Entries taken from a collection
--- START ---

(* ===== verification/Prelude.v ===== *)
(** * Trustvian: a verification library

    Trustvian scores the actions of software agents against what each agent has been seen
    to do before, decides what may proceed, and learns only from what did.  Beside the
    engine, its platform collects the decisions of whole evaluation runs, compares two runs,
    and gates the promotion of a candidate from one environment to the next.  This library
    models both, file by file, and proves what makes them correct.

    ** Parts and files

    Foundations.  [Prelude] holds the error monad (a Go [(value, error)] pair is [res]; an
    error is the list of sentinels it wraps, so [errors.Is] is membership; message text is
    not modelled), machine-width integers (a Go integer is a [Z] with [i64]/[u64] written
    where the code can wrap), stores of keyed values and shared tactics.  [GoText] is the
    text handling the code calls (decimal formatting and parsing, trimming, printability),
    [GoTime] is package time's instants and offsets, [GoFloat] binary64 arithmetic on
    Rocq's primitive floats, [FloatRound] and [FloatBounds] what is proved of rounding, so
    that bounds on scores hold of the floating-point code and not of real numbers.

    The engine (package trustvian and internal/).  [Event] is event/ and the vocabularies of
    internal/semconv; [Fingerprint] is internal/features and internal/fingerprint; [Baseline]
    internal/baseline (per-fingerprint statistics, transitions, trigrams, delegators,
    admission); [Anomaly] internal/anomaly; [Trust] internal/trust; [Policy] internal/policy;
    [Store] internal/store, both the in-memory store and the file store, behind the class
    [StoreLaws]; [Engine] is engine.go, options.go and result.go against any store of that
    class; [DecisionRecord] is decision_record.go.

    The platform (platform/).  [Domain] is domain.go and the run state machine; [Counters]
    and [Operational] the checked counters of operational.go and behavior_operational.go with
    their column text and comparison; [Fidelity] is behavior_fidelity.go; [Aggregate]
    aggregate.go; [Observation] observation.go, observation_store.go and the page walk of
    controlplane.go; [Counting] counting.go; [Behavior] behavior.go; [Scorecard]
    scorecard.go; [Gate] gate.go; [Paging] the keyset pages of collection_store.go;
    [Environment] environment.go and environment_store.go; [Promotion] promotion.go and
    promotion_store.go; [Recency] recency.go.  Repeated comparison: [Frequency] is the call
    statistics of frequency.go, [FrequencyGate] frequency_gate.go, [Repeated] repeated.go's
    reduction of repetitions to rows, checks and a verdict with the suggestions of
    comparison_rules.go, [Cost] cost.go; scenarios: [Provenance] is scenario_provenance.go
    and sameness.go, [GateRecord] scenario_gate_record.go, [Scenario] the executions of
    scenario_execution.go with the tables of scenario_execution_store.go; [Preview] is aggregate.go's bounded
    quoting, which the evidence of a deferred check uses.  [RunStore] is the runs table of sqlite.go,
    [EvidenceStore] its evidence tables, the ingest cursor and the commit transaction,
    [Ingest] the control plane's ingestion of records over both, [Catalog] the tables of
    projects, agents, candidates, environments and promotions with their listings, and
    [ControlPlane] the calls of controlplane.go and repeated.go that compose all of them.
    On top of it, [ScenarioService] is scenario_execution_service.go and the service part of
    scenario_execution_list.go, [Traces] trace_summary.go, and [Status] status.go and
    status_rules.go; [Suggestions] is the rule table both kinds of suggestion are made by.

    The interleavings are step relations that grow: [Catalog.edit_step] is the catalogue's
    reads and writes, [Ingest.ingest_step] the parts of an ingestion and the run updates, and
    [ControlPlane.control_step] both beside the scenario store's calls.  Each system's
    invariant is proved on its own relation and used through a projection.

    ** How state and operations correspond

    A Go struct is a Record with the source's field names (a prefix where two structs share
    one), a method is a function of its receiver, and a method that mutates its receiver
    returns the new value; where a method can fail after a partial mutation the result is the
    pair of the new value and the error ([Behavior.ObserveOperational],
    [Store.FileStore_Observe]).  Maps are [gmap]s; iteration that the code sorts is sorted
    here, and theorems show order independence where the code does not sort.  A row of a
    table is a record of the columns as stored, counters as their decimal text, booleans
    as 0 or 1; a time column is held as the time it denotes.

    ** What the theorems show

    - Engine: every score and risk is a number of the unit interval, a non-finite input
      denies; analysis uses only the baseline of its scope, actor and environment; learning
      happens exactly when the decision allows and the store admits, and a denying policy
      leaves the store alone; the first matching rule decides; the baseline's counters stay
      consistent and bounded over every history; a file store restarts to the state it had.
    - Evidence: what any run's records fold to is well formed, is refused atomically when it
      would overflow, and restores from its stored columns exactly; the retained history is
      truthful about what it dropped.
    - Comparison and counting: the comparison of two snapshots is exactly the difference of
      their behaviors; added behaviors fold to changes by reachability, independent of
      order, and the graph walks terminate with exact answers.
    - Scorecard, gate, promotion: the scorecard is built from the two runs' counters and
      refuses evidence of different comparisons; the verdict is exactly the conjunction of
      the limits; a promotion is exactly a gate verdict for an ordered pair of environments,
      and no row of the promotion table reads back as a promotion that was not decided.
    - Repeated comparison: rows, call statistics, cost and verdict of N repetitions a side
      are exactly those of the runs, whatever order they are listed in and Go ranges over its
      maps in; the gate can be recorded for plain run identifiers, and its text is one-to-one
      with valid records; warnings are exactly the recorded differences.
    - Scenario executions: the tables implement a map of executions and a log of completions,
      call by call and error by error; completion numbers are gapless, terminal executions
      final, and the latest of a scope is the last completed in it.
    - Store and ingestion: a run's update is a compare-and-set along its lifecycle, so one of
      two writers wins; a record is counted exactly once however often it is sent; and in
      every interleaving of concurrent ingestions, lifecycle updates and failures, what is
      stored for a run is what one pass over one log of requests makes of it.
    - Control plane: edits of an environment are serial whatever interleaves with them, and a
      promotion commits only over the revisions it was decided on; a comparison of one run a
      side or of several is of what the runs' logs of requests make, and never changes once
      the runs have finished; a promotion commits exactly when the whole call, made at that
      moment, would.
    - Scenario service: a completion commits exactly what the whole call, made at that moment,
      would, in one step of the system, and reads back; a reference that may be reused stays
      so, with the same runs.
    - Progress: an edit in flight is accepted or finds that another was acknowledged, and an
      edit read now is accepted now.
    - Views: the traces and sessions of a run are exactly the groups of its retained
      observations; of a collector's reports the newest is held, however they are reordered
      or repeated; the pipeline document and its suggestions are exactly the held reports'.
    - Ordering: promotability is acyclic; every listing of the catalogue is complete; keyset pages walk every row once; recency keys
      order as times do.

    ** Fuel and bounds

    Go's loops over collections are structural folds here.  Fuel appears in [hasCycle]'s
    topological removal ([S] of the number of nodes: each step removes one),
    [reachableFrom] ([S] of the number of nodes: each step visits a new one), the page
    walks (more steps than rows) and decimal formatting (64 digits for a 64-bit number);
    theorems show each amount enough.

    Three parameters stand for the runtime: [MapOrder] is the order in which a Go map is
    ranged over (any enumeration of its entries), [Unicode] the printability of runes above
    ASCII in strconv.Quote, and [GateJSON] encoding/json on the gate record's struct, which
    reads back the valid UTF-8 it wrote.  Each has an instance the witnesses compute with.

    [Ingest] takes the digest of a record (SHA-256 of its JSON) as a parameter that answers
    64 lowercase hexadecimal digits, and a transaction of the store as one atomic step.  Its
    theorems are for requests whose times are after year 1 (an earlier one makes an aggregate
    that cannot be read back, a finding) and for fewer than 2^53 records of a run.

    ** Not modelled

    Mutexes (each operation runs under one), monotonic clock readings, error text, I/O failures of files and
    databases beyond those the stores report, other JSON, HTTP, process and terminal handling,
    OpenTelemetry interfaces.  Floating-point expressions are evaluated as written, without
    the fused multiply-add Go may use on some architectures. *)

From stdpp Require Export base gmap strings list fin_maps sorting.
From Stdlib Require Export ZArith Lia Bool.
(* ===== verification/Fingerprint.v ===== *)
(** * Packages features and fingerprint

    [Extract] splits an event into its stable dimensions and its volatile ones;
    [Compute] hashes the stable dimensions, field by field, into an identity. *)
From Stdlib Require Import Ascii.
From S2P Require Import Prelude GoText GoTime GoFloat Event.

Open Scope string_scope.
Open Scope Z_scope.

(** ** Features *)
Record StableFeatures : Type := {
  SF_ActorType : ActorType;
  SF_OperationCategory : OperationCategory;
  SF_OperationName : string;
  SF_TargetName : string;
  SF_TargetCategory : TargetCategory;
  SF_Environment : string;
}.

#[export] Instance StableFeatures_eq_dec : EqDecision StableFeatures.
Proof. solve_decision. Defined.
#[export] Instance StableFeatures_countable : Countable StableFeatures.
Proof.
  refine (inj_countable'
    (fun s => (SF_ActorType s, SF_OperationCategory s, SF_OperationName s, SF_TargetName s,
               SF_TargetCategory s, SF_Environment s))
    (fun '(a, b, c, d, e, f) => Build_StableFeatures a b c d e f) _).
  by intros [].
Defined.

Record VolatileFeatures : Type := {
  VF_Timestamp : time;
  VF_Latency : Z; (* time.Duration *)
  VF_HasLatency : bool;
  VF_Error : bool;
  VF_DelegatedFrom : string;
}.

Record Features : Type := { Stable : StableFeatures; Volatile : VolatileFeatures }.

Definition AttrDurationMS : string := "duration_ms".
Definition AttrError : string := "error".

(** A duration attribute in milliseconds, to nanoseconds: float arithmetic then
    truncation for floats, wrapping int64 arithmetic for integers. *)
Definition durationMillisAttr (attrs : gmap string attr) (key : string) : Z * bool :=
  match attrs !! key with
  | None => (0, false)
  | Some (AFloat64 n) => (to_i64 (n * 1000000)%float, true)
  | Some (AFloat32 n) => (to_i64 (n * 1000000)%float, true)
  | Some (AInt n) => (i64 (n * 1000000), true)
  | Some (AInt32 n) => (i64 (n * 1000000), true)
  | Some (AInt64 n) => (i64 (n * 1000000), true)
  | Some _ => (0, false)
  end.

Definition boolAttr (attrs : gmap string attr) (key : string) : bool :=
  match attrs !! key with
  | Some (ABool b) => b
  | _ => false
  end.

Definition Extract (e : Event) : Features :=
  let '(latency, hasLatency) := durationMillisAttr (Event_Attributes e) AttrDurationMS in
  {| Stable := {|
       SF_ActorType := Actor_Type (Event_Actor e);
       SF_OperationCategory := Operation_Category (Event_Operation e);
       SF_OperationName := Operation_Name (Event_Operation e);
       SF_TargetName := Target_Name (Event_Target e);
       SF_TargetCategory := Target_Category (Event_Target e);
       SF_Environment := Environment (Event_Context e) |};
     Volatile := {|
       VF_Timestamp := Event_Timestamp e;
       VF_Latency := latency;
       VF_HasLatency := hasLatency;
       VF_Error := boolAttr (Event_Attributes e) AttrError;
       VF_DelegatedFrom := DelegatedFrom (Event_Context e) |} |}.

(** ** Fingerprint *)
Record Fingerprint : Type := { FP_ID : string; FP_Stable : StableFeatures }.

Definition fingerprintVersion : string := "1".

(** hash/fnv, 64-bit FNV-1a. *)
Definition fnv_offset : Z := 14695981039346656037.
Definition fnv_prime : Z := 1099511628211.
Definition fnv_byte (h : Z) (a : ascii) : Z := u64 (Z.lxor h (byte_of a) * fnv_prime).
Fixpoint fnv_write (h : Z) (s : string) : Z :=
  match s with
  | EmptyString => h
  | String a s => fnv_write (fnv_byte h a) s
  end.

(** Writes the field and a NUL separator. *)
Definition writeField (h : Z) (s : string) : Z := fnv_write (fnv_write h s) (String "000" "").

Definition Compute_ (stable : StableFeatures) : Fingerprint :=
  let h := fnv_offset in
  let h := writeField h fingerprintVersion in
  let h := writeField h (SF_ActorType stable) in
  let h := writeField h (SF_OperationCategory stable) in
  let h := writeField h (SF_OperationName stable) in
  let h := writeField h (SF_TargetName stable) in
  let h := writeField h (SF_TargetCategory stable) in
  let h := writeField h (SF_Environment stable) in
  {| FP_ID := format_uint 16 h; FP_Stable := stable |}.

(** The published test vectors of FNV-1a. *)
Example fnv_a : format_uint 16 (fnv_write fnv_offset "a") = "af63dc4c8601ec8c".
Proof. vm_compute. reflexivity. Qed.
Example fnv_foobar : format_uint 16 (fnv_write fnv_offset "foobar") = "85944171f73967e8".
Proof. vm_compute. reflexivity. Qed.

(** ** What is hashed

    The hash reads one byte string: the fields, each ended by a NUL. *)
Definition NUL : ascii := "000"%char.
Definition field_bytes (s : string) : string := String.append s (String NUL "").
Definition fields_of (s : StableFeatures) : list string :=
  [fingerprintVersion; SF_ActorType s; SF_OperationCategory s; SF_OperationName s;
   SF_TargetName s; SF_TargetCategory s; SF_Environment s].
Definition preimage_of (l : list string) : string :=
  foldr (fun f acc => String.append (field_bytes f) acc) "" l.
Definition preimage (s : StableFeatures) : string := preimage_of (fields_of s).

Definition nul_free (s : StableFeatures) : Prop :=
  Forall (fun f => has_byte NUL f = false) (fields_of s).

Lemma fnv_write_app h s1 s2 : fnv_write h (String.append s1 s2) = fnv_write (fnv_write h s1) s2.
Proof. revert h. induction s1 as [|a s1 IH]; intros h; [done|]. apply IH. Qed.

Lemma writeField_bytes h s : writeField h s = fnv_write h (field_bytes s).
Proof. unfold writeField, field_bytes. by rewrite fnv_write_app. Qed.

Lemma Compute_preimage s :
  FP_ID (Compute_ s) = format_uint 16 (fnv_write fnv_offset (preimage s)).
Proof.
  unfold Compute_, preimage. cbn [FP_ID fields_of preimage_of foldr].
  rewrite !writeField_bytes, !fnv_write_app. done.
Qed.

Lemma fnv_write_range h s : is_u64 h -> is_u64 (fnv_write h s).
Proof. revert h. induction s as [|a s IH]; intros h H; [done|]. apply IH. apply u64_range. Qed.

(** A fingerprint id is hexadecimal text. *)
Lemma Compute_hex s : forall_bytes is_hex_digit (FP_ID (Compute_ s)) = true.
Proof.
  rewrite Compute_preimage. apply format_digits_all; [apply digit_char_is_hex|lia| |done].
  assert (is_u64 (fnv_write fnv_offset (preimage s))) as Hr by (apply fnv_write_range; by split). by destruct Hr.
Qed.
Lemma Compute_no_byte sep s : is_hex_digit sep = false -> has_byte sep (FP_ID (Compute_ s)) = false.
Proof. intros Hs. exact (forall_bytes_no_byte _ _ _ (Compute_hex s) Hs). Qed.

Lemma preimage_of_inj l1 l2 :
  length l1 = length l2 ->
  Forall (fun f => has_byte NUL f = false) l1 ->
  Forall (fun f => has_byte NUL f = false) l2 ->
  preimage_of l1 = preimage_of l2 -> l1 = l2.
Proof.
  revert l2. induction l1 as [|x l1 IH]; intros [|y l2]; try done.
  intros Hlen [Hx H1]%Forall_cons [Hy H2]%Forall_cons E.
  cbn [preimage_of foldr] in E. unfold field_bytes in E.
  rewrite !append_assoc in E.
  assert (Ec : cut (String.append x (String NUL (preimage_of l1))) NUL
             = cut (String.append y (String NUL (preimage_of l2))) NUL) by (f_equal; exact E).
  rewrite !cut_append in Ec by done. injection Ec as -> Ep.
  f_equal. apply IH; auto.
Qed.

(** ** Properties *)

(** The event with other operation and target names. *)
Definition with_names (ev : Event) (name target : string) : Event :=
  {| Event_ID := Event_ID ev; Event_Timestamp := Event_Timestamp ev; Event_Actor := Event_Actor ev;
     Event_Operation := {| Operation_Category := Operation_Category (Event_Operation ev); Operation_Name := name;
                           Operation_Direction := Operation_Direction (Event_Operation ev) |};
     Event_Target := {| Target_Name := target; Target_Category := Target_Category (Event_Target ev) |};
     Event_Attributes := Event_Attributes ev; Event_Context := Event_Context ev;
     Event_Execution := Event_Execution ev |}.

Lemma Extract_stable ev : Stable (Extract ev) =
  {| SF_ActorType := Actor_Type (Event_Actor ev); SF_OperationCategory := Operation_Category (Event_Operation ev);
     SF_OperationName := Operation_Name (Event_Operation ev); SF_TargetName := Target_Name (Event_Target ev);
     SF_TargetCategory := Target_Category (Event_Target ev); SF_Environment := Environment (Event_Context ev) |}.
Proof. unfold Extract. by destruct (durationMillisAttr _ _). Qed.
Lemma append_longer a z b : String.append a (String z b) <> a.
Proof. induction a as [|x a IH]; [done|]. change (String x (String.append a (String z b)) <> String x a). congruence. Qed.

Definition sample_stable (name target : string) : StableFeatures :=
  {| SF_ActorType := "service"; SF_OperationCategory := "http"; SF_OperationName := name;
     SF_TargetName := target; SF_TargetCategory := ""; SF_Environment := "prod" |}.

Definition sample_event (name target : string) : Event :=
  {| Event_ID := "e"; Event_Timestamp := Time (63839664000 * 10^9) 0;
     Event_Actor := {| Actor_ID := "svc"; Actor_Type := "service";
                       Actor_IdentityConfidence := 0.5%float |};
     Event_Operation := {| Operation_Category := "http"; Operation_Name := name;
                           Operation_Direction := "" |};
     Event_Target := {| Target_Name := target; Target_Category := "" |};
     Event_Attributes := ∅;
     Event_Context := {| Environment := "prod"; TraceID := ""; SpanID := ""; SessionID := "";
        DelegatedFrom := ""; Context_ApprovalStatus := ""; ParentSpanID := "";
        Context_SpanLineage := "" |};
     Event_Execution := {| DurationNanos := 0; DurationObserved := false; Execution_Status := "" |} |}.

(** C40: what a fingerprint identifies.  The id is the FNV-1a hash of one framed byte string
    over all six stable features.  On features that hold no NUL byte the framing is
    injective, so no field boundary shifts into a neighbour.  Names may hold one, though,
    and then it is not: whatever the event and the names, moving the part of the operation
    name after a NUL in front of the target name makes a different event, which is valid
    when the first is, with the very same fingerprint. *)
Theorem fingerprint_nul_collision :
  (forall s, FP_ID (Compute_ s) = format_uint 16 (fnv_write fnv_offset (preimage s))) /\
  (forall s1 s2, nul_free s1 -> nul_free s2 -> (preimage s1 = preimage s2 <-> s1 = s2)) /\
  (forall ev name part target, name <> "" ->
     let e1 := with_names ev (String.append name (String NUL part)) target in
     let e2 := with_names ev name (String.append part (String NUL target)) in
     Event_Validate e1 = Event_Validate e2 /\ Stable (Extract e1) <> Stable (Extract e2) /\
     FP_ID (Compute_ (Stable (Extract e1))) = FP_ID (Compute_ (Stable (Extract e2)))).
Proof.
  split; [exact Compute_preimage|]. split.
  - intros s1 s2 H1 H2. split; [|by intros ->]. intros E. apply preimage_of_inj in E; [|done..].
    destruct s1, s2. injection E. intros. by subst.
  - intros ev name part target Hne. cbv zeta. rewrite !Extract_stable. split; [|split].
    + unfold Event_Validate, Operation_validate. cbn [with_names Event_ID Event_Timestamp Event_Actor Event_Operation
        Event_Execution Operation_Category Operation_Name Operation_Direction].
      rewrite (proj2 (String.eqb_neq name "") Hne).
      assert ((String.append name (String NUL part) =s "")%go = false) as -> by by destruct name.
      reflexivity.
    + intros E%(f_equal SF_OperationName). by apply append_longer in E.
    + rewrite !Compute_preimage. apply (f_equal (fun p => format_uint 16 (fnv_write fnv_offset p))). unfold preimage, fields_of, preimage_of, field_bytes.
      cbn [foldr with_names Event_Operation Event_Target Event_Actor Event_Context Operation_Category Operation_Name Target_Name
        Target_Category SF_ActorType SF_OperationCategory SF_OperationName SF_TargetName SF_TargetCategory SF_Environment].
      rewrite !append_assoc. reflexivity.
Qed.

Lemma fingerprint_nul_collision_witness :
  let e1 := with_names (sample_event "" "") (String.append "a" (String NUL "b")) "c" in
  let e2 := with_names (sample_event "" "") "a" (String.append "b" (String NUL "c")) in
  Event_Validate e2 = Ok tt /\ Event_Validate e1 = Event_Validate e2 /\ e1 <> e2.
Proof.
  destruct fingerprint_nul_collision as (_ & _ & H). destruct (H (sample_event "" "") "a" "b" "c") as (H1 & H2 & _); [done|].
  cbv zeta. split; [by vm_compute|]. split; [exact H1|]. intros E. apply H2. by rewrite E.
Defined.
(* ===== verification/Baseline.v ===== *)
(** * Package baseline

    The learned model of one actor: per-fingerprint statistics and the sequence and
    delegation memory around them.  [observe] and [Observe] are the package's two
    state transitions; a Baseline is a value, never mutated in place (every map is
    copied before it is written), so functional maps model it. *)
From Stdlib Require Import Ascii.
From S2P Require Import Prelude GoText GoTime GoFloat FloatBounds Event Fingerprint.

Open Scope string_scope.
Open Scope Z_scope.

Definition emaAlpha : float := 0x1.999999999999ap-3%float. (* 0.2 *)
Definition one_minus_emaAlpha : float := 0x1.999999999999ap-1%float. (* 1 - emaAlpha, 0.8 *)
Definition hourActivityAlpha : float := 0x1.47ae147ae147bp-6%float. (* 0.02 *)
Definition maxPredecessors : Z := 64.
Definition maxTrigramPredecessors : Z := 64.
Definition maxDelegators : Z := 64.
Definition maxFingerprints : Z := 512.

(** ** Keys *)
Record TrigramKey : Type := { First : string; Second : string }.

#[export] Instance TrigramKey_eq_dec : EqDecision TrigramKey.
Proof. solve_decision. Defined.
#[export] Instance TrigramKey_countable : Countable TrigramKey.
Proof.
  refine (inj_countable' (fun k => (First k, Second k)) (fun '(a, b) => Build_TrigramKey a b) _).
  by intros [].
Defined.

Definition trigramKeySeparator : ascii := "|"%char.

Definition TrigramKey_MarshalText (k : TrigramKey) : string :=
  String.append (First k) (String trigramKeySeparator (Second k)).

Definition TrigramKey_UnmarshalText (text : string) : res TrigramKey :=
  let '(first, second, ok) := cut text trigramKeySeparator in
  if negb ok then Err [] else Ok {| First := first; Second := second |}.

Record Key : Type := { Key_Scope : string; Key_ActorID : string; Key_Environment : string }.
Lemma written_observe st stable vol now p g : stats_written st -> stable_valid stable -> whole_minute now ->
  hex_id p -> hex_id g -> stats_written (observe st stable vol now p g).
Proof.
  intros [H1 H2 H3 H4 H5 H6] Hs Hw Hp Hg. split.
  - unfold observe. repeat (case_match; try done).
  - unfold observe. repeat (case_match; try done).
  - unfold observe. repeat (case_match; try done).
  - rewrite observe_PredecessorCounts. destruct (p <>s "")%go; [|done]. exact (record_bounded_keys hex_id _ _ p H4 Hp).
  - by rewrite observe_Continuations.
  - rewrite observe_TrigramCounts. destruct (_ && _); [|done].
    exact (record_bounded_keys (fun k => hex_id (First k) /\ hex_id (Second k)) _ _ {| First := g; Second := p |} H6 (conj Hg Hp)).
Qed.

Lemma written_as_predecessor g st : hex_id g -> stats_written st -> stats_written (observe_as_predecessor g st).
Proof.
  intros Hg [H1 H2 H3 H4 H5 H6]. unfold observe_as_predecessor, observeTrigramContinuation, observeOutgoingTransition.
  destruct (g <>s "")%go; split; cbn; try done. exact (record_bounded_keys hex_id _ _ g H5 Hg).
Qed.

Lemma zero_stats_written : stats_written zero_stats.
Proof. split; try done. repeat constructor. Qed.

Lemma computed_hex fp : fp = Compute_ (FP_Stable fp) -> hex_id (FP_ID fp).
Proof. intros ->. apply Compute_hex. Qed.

--- END ---

Exercise details: Your answer should consist only of the lines above between the line holding "VF_HasLatency : bool;" and the line holding "(ABool b) => b", inclusive, each transcribed exactly.

Exercise output:
  VF_HasLatency : bool;
  VF_Error : bool;
  VF_DelegatedFrom : string;
}.

Record Features : Type := { Stable : StableFeatures; Volatile : VolatileFeatures }.

Definition AttrDurationMS : string := "duration_ms".
Definition AttrError : string := "error".

(** A duration attribute in milliseconds, to nanoseconds: float arithmetic then
    truncation for floats, wrapping int64 arithmetic for integers. *)
Definition durationMillisAttr (attrs : gmap string attr) (key : string) : Z * bool :=
  match attrs !! key with
  | None => (0, false)
  | Some (AFloat64 n) => (to_i64 (n * 1000000)%float, true)
  | Some (AFloat32 n) => (to_i64 (n * 1000000)%float, true)
  | Some (AInt n) => (i64 (n * 1000000), true)
  | Some (AInt32 n) => (i64 (n * 1000000), true)
  | Some (AInt64 n) => (i64 (n * 1000000), true)
  | Some _ => (0, false)
  end.

Definition boolAttr (attrs : gmap string attr) (key : string) : bool :=
  match attrs !! key with
  | Some (ABool b) => b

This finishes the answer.